The United States is the envy of the world in terms of financial markets and economic performance.
Ruchir Sharma at The Financial Times outlines how this is impacting capital flows:
Global investors are committing more capital to a single country than ever before in modern history.
And the dollar, by some measures, trades at a higher value than at any time since the developed world abandoned fixed exchange rates 50 years ago.
The US now attracts more than 70 per cent of the flows into the $13tn global market for private investments, which include equity and credit.
America’s share of global stock markets is far greater than its 27 per cent share of the global economy.
There are reasons for the tidal wave of money pouring into the United States.
Joey Politano breaks down the productivity boom in the U.S. and how it compares to the rest of the developed world:
He explains:
Productivity growth is nothing short of the bedrock of progress–in the long run, creating more with the same amount of labor is the only way to durably increase wages, consumption, and society’s overall prosperity. That makes it such a historic achievement that American economic output per hour worked has risen 8.9% over the last five years–faster than the five years prior or any point in the 2010s–in spite of the COVID-19 pandemic.
We’re on an economic heater at the moment.
You can’t offer a single variable as a reason when dealing with the complexities of something as large as the global economy.

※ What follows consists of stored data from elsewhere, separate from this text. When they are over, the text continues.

(* ===== verification/Odict.v ===== *)
(** * Insertion-ordered dictionaries

    Python's [dict] and [OrderedDict]: an association list with distinct keys in
    the order they were (re)inserted, oldest first. *)
From S2P Require Import Prelude Errors.

Section odict.
Context {K X : Type} `{EqDecision K}.
Implicit Types (d : list (K * X)).

Fixpoint od_get (k : K) d : option X :=
  match d with
  | [] => None
  | (k', x) :: d => if decide (k' = k) then Some x else od_get k d
  end.
Definition od_del (k : K) d : list (K * X) := filter (fun e => e.1 <> k) d.
(** [d[k] = x]: in place when the key is there, at the end otherwise. *)
Fixpoint od_set (k : K) (x : X) d : list (K * X) :=
  match d with
  | [] => [(k, x)]
  | (k', x') :: d => if decide (k' = k) then (k, x) :: d else (k', x') :: od_set k x d
  end.
Definition od_move_to_end (k : K) d : list (K * X) :=
  match od_get k d with Some x => od_del k d ++ [(k, x)] | None => d end.

(** [while len(d) > maxsize: d.popitem(last=False)]; popping an empty dict is a
    [KeyError]. *)
Fixpoint od_shrink (maxsize : Z) d : list (K * X) * res exn () :=
  if Z.of_nat (length d) <=? maxsize then (d, Ok ())
  else match d with
       | [] => ([], Err KeyError)
       | _ :: d => od_shrink maxsize d
       end.

Lemma od_del_cons k e d : od_del k (e :: d) = if decide (e.1 = k) then od_del k d else e :: od_del k d.
Proof. unfold od_del. rewrite filter_cons. repeat case_decide; tauto || done. Qed.
Lemma od_del_absent k d : od_get k d = None -> od_del k d = d.
Proof.
  induction d as [| [k' x] d IH]; [done |]. rewrite od_del_cons. cbn [od_get fst].
  case_decide; [done |]. intros Hd. by rewrite IH.
Qed.
Lemma od_get_del k k' d : od_get k (od_del k' d) = if decide (k' = k) then None else od_get k d.
Proof.
  induction d as [| [k0 x] d IH]; [by case_decide |]. rewrite od_del_cons. cbn [od_get fst].
  repeat case_decide; subst; cbn [od_get]; rewrite ?decide_True, ?decide_False by done; try done;
    rewrite IH; by repeat case_decide.
Qed.
Lemma od_get_app k d e : od_get k (d ++ e) = Sql.coalesce (od_get k d) (od_get k e).
Proof. induction d as [| [k' x] d IH]; cbn; [done |]. by case_decide. Qed.
Lemma od_get_snoc k k' x d :
  od_get k (od_del k' d ++ [(k', x)]) = if decide (k' = k) then Some x else od_get k d.
Proof. rewrite od_get_app, od_get_del. cbn. case_decide; [done |]. by destruct (od_get k d). Qed.
Lemma od_set_absent k x d : od_get k d = None -> od_set k x d = d ++ [(k, x)].
Proof. induction d as [| [k' x'] d IH]; cbn; [done |]. case_decide; [done |]. intros. by rewrite IH. Qed.

(** [put]'s two statements leave the key last, with the new value. *)
Lemma od_put k x d :
  od_set k x (if od_get k d then od_move_to_end k d else d) = od_del k d ++ [(k, x)].
Proof.
  unfold od_move_to_end. destruct (od_get k d) as [y |] eqn:E.
  - assert (Hd : od_get k (od_del k d) = None) by (rewrite od_get_del; by case_decide).
    revert Hd. generalize (od_del k d). intros e. induction e as [| [k' x'] e IH]; cbn.
    + by rewrite decide_True.
    + case_decide; [done |]. intros. by rewrite IH.
  - rewrite od_set_absent, od_del_absent by done. done.
Qed.

Lemma od_get_elem k x d : od_get k d = Some x -> (k, x) ∈ d.
Proof. induction d as [| [k' x'] d IH]; cbn; [done |]. case_decide; [intros [= ->]; subst; left | right; auto]. Qed.
Lemma od_elem_get k x d : NoDup d.*1 -> (k, x) ∈ d -> od_get k d = Some x.
Proof.
  induction d as [| [k' x'] d IH]; cbn; [by intros _ ?%elem_of_nil |].
  intros [Hk Hd]%NoDup_cons [[= -> ->] | Hin]%elem_of_cons; [by rewrite decide_True |].
  rewrite decide_False; [by apply IH |]. intros ->. apply Hk.
  apply list_elem_of_fmap. by exists (k, x).
Qed.
Lemma od_del_nodup k d : NoDup d.*1 -> NoDup (od_del k d).*1.
Proof. intros Hd. eapply sublist_NoDup; [exact Hd |]. apply fmap_sublist, sublist_filter. Qed.
Lemma od_del_keys k d : k ∉ (od_del k d).*1.
Proof. intros ([k' x] & -> & [Hne _]%list_elem_of_filter)%list_elem_of_fmap. done. Qed.
Lemma od_snoc_nodup k x d : NoDup d.*1 -> NoDup (od_del k d ++ [(k, x)]).*1.
Proof.
  intros Hd. rewrite fmap_app. apply NoDup_app. split_and!; [by apply od_del_nodup | | apply NoDup_singleton].
  intros y Hy. cbn. intros ->%list_elem_of_singleton. by apply od_del_keys in Hy.
Qed.
Lemma od_shrink_suffix m d : (od_shrink m d).1 `suffix_of` d.
Proof.
  induction d as [| e d IH]; cbn [od_shrink]; (destruct (_ <=? m); [done |]); [done |].
  etransitivity; [exact IH |]. by apply suffix_cons_r.
Qed.
Lemma od_shrink_bound m d : Z.of_nat (length (od_shrink m d).1) <= Z.max 0 m.
Proof.
  induction d as [| e d IH]; cbn [od_shrink].
  - destruct (_ <=? m); cbn; lia.
  - destruct (Z.leb_spec (Z.of_nat (length (e :: d))) m); cbn [fst]; lia.
Qed.
Lemma od_del_length k d :
  NoDup d.*1 -> length d = (length (od_del k d) + if od_get k d then 1 else 0)%nat.
Proof.
  induction d as [| [k' x] d IH]; [done |]. rewrite od_del_cons. cbn [od_get fst fmap list_fmap].
  intros [Hk Hd]%NoDup_cons. case_decide as Hkk; [| cbn [length]; rewrite (IH Hd); lia].
  subst k'. destruct (od_get k d) as [y |] eqn:E.
  - exfalso. apply Hk, list_elem_of_fmap. apply od_get_elem in E. by exists (k, y).
  - rewrite od_del_absent by done. cbn [length]. lia.
Qed.
End odict.

Lemma od_get_fmap {K X Y} `{EqDecision K} (f : X -> Y) k (d : list (K * X)) :
  od_get k (prod_map id f <$> d) = f <$> od_get k d.
Proof. induction d as [| [k' x] d IH]; cbn; [done |]. by case_decide. Qed.
Lemma od_del_fmap {K X Y} `{EqDecision K} (f : X -> Y) k (d : list (K * X)) :
  od_del k (prod_map id f <$> d) = prod_map id f <$> od_del k d.
Proof.
  induction d as [| [k' x] d IH]; [done |]. cbn [fmap list_fmap prod_map]. rewrite !od_del_cons.
  cbn [fst prod_map id]. case_decide; [exact IH |]. cbn [fmap list_fmap]. f_equal. exact IH.
Qed.
Lemma od_to_map {K X} `{Countable K} (d : list (K * X)) k :
  (list_to_map d : gmap K X) !! k = od_get k d.
Proof.
  induction d as [| [k' x] d IH]; cbn; [done |]. case_decide; subst.
  - by rewrite lookup_insert_eq.
  - by rewrite lookup_insert_ne.
Qed.

(** Overwriting a key, or adding it, changes that lookup only. *)
Lemma od_get_set {K X} `{EqDecision K} (k k' : K) (x : X) d :
  od_get k (od_set k' x d) = if decide (k' = k) then Some x else od_get k d.
Proof.
  induction d as [| [k0 y] d IH]; cbn [od_set od_get]; [done |].
  destruct (decide (k0 = k')) as [-> | Hne]; cbn [od_get]; repeat case_decide; try congruence; done.
Qed.
Lemma od_set_keys {K X} `{EqDecision K} (k : K) (x : X) d :
  (od_set k x d).*1 = if od_get k d then d.*1 else d.*1 ++ [k].
Proof.
  induction d as [| [k0 y] d IH]; cbn [od_set od_get fmap list_fmap fst]; [done |].
  case_decide; [by subst |]. cbn [fmap list_fmap fst]. rewrite IH. by destruct (od_get k d).
Qed.
Lemma od_get_none_keys {K X} `{EqDecision K} k (d : list (K * X)) : od_get k d = None <-> k ∉ d.*1.
Proof.
  induction d as [| [k0 y] d IH]; cbn [od_get fmap list_fmap fst]; [set_solver |].
  case_decide; [set_solver |]. rewrite IH. set_solver.
Qed.
Lemma od_set_nodup {K X} `{EqDecision K} (k : K) (x : X) d : NoDup d.*1 -> NoDup (od_set k x d).*1.
Proof.
  intros Hd. rewrite od_set_keys. destruct (od_get k d) eqn:E; [done |].
  apply od_get_none_keys in E. apply NoDup_app. split_and!; [done | set_solver | apply NoDup_singleton].
Qed.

But one of the main reasons for our success boils down to being more comfortable taking risk.
Just look at all of the new businesses that have been formed since the pandemic:
Risk-taking is part of our culture just like spending money, investing in stocks and gambling.

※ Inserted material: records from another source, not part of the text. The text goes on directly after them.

(** The fused order is the descending order of (score, id). *)
Definition fused_code (f : FusedHit) : list Z := fcode (fh_rrf_score f) ++ [fh_message_id f].
Lemma fused_before_code a b : is_nan (fh_rrf_score a) = false -> is_nan (fh_rrf_score b) = false ->
  fused_before a b = bool_decide (lexc (fused_code a) (fused_code b) = Gt).
Proof.
  intros Ha Hb. unfold fused_before, fused_code. rewrite feq_code, flt_code by done.
  rewrite lexc_app by by rewrite !fcode_length.
  rewrite (lexc_antisym (fcode (fh_rrf_score a))). destruct (lexc (fcode _) (fcode _)); cbn; try done.
  destruct (Z.ltb_spec (fh_message_id b) (fh_message_id a)),
    (Z.compare_spec (fh_message_id a) (fh_message_id b)); cbn; try lia; done.
Qed.

Lemma arm_hits_elem arms i h : (i, h) ∈ arm_hits arms -> exists arm, arm ∈ arms /\ h ∈ arm.
Proof.
  unfold arm_hits. intros Hin%list_elem_of_In%in_concat. destruct Hin as (l & Hl & Hh).
  apply list_elem_of_In in Hl, Hh. apply elem_of_lookup_imap in Hl as (j & arm & -> & Hj).
  apply list_elem_of_fmap in Hh as (h' & [= -> ->] & Hh'). exists arm.
  split; [by eapply list_elem_of_lookup_2 | done].
Qed.

(** C11: fusion is exact.  When every contribution is positive (as it is for the
    default [k] and real ranks), [rrf_fuse] returns one hit per message that any
    arm found; its score is the sum of that message's contributions, its chunk
    is one whose own contribution is greatest, its arms are those that found it;
    and the hits come in strictly descending order of (score, id). *)
Theorem rrf_fuse_exact (arms : list (list ArmHit)) (k : Z) :
  (forall arm h, arm ∈ arms -> h ∈ arm -> k + ah_rank h <> 0 /\ positive k h) ->
  exists out, rrf_fuse arms k = Ok out /\ NoDup (fh_message_id <$> out) /\
    (forall mid, mid ∈ fh_message_id <$> out <-> hits_of mid (arm_hits arms) <> []) /\
    (forall f, f ∈ out -> fused_exact k (hits_of (fh_message_id f) (arm_hits arms)) f) /\
    StronglySorted (fun a b => fused_before a b = true) out.
Proof.
  intros Hok. set (hs := arm_hits arms).
  assert (Hh : forall p, p ∈ hs -> k + ah_rank p.2 <> 0 /\ positive k p.2).
  { intros [i h] Hp. destruct (arm_hits_elem _ _ _ Hp) as (arm & Ha & Hin). by apply (Hok arm). }
  destruct (foldM_add_hit_ok k hs [] (fun p Hp => proj1 (Hh p Hp))) as [agg Hagg].
  destruct (foldM_add_hit k hs agg Hagg) as (Hn & Hk & Hg).
  assert (Hof : forall me, me ∈ agg -> exists f, fused_of me = Ok f /\ fh_message_id f = me.1 /\
                  fused_exact k (hits_of me.1 hs) f).
  { intros [mid e] Hme. pose proof (od_elem_get _ _ _ Hn Hme) as He. rewrite Hg in He.
    unfold entry_of in He. cbn [fst]. assert (hits_of mid hs <> []) by by intros El; rewrite El in He.
    destruct (fused_of_exact k mid (hits_of mid hs)) as (f & Hf & Hm & Hx); [done | |].
    - intros q [_ Hq]%list_elem_of_filter. by apply Hh.
    - exists f. destruct (hits_of mid hs); [done |]. by injection He as <-. }
  destruct (map_res_ok fused_of agg) as (fs & Hfs & HF).
  { intros me Hme. destruct (Hof me Hme) as (f & ? & _). by exists f. }
  assert (Hids : fh_message_id <$> fs = agg.*1).
  { assert (Hall : Forall (fun me => exists f, fused_of me = Ok f /\ fh_message_id f = me.1) agg)
      by (apply Forall_forall; intros me Hme; destruct (Hof me Hme) as (f & ? & ? & _); by exists f).
    clear -HF Hall. induction HF as [| me f l fs Hf _ IH]; [done |]. apply Forall_cons in Hall as [(g & Hg & Hm) Hall].
    cbn. rewrite IH by done. congruence. }
  assert (Hfin : forall f, f ∈ fs -> fused_exact k (hits_of (fh_message_id f) hs) f).
  { intros f Hf. apply list_elem_of_lookup in Hf as [i Hi].
    destruct (Forall2_lookup_r _ _ _ _ _ HF Hi) as (me & Hme & Hfm).
    destruct (Hof me) as (g & Hg' & Hm & He); [by eapply list_elem_of_lookup_2 |]. congruence. }
  exists (py_sorted fused_before fs). unfold rrf_fuse. fold hs. rewrite Hagg, Hfs.
  assert (Hp : py_sorted fused_before fs ≡ₚ fs) by apply py_sorted_Permutation.
  split_and!; [done | by rewrite Hp, Hids | | |].
  - intros mid. rewrite Hp, Hids, Hk. unfold hits_of. split.
    + intros (p & Hp' & <-) E. assert (p ∈ hits_of (ah_message_id p.2) hs) as Hin by by apply list_elem_of_filter.
      unfold hits_of in Hin. rewrite E in Hin. by apply elem_of_nil in Hin.
    + intros Hne. destruct (filter _ hs) as [| p l] eqn:E; [done |]. exists p.
      assert (Hin : p ∈ filter (fun p => ah_message_id p.2 = mid) hs) by (rewrite E; left).
      by apply list_elem_of_filter in Hin as [? ?].
  - intros f. rewrite Hp. apply Hfin.
  - apply (desc_strict fused_before (fun f => is_nan (fh_rrf_score f) = false) fused_code fused_before_code).
    + intros x y Hx Hy Hc. rewrite <- Hids in Hn. unfold fused_code in Hc.
      apply app_inj_2 in Hc as [_ [= Hid]]; [| done].
      apply list_elem_of_lookup in Hx as [i Hx], Hy as [j Hy].
      assert (i = j) as <-; [| congruence].
      eapply (NoDup_lookup _ i j (fh_message_id x) Hn); rewrite list_lookup_fmap, ?Hx, ?Hy; cbn; congruence.
    + apply (NoDup_fmap_1 fh_message_id). by rewrite Hids.
    + apply Forall_forall. intros f Hf. destruct (Hfin f Hf) as [-> _]. apply nonneg_not_nan, rrf_score_nonneg.
      intros p [_ Hp']%list_elem_of_filter. by apply Hh.
Qed.

(** The default [rrf_k] and every rank an arm can give. *)
Lemma default_ranks_positive h : 1 <= ah_rank h <= 800 -> 60 + ah_rank h <> 0 /\ positive 60 h.
Proof.
  intros Hr. split; [lia |].
  assert (Hall : forallb (fun r => flt fzero (fdiv fone (float_of_int (60 + Z.of_nat r)))) (seq 1 800) = true)
    by by vm_compute.
  rewrite forallb_forall in Hall. unfold positive, contribution.
  specialize (Hall (Z.to_nat (ah_rank h))). rewrite Z2Nat.id in Hall by lia.
  apply Hall, in_seq. lia.
Qed.
Definition sample_arms : list (list ArmHit) :=
  [ [MkArmHit 7 None TMessage fone 1; MkArmHit 4 None TMessage fone 2];
    [MkArmHit 4 (Some 40) TMessageChunks fone 1; MkArmHit 9 (Some 90) TMessageChunks fone 2] ].
Lemma rrf_fuse_exact_witness :
  (exists out, rrf_fuse sample_arms 60 = Ok out /\ NoDup (fh_message_id <$> out) /\
    (forall mid, mid ∈ fh_message_id <$> out <-> hits_of mid (arm_hits sample_arms) <> []) /\
    (forall f, f ∈ out -> fused_exact 60 (hits_of (fh_message_id f) (arm_hits sample_arms)) f) /\
    StronglySorted (fun a b => fused_before a b = true) out) /\
  (fun out : list FusedHit => map (fun f => (fh_message_id f, fh_best_chunk_id f)) out) <$> rrf_fuse sample_arms 60
    = Ok [(4, Some 40); (7, None); (9, Some 90)].
Proof.
  split; [| by vm_compute]. apply (rrf_fuse_exact sample_arms 60).
  intros arm h Ha Hh. apply default_ranks_positive.
  assert (Hall : Forall (Forall (fun h => 1 <= ah_rank h <= 800)) sample_arms)
    by (unfold sample_arms; repeat constructor; cbn; lia).
  rewrite Forall_forall in Hall. specialize (Hall arm Ha). rewrite Forall_forall in Hall. by apply Hall.
Defined.

(** ** The relevance order *)
Definition key_code (key : float * (Z * Z) * Z) : list Z :=
  let '(s, (hd, w), i) := key in fcode s ++ [hd; w; i].
Definition key_nan (key : float * (Z * Z) * Z) : bool := is_nan key.1.1.

Lemma key_lt_code a b : key_nan a = false -> key_nan b = false ->
  key_lt a b = bool_decide (lexc (key_code a) (key_code b) = Lt).
Proof.
  destruct a as [[sa [ha wa]] ia], b as [[sb [hb wb]] ib]. unfold key_nan. cbn [fst]. intros Ha Hb.
  unfold key_lt, key_code. rewrite feq_code, flt_code by done. rewrite lexc_app by by rewrite !fcode_length.
  destruct (lexc (fcode sa) (fcode sb)); cbn [lexc]; try done.
  rewrite (bool_decide_eq_true_2 (Eq = Eq)) by done. unfold date_lt. cbn [fst snd].
  case_bool_decide as Hd.
  - injection Hd as -> ->. rewrite !Z.compare_refl.
    destruct (Z.ltb_spec ia ib), (Z.compare_spec ia ib); try lia; done.
  - destruct (Z.eqb_spec ha hb) as [-> | Hh].
    + rewrite Z.compare_refl. destruct (Z.ltb_spec wa wb), (Z.compare_spec wa wb); subst; try lia; done.
    + destruct (Z.ltb_spec ha hb), (Z.compare_spec ha hb); try lia; done.
Qed.

Lemma key_before_code {A} (key : A -> float * (Z * Z) * Z) a b :
  key_nan (key a) = false -> key_nan (key b) = false ->
  key_before key a b = bool_decide (lexc (key_code (key a)) (key_code (key b)) = Gt).
Proof.
  intros Ha Hb. unfold key_before. rewrite key_lt_code by done.
  rewrite (lexc_antisym (key_code (key a))). by destruct (lexc _ _).
Qed.

(** ** Scores the reranker could not give *)

(** The one double nothing finite lies below. *)
Definition lowest_double : float := S754_finite true MAX_MANTISSA MAX_EXP.

Lemma py_min_spec u us : (forall x, x ∈ u :: us -> is_nan x = false) ->
  py_min u us ∈ u :: us /\ forall x, x ∈ u :: us -> flt x (py_min u us) = false.
Proof.
  unfold py_min. revert u. induction us as [| v us IH]; intros u Hn; cbn [fold_left].
  - split; [left |]. intros x ->%list_elem_of_singleton. apply flt_irrefl.
  - destruct (flt v u) eqn:E.
    + destruct (IH v) as [Hin Hle]; [set_solver |]. split; [set_solver |].
      intros x [-> | Hx]%elem_of_cons; [| auto].
      apply (fle_trans _ v); [apply Hn; by right | apply Hn; set_solver | apply Hn; left | apply Hle; left |].
      apply flt_asym; [apply Hn; set_solver | apply Hn; set_solver | done].
    + destruct (IH u) as [Hin Hle]; [set_solver |]. split; [set_solver |].
      intros x [-> | [-> | Hx]%elem_of_cons]%elem_of_cons; [apply Hle; left | | apply Hle; set_solver].
      apply (fle_trans _ u); [| apply Hn; set_solver | apply Hn; set_solver | apply Hle; left | done].
      apply Hn. apply elem_of_cons in Hin as [-> | Hin]; set_solver.
Qed.

Lemma next_down_stuck f : is_finite f = true -> is_finite (next_down f) = false -> f = lowest_double.
Proof.
  destruct f as [| | | [] m e]; try done; intros _; cbn [next_down].
  - destruct (Pos.eqb_spec m MAX_MANTISSA) as [-> |]; [| done].
    destruct (Z.eqb_spec e MAX_EXP) as [-> |]; done.
  - destruct (Pos.eqb m 1); [done |]. by destruct (_ && _).
Qed.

The stock market is not the economy but it is pretty wild that the United States makes up around a quarter of global economic output but nearly 70% of the worldwide stock market:
You’ll notice most other countries have relatively similar weightings for stocks and GDP — Canada, Japan, Britain, France, Germany, etc. The two outliers here are China and the United States.
China makes up 17% of world GDP but less than 3% of the MSCI All-Country World Index. These numbers aren’t static of course.
UBS Global Investment Returns Yearbook annually updates one of my favorite charts that shows the differences in country weights between 1900 and now:
The United States was less than 15% of global equity markets in 1900. Now it looks like we’re slowly swallowing the rest of the world.
These moves don’t occur in a straight line though:
In the 1950s and 1960s, the U.S. had an even higher share of world equity markets. Japan nearly caught up to us by 1990 but that reversed just as quickly. The U.S. shot up again in the 1990s but fell in the first decade of this century. Now it’s back on the upswing.
I’m not all that concerned with the current weightings. These things are cyclical but the cycles tend to play out over multi-decade timeframes.
My biggest question for the future is this: Can anyone challenge the United States in terms of economic might?
It sure doesn’t seem like it in the current environment.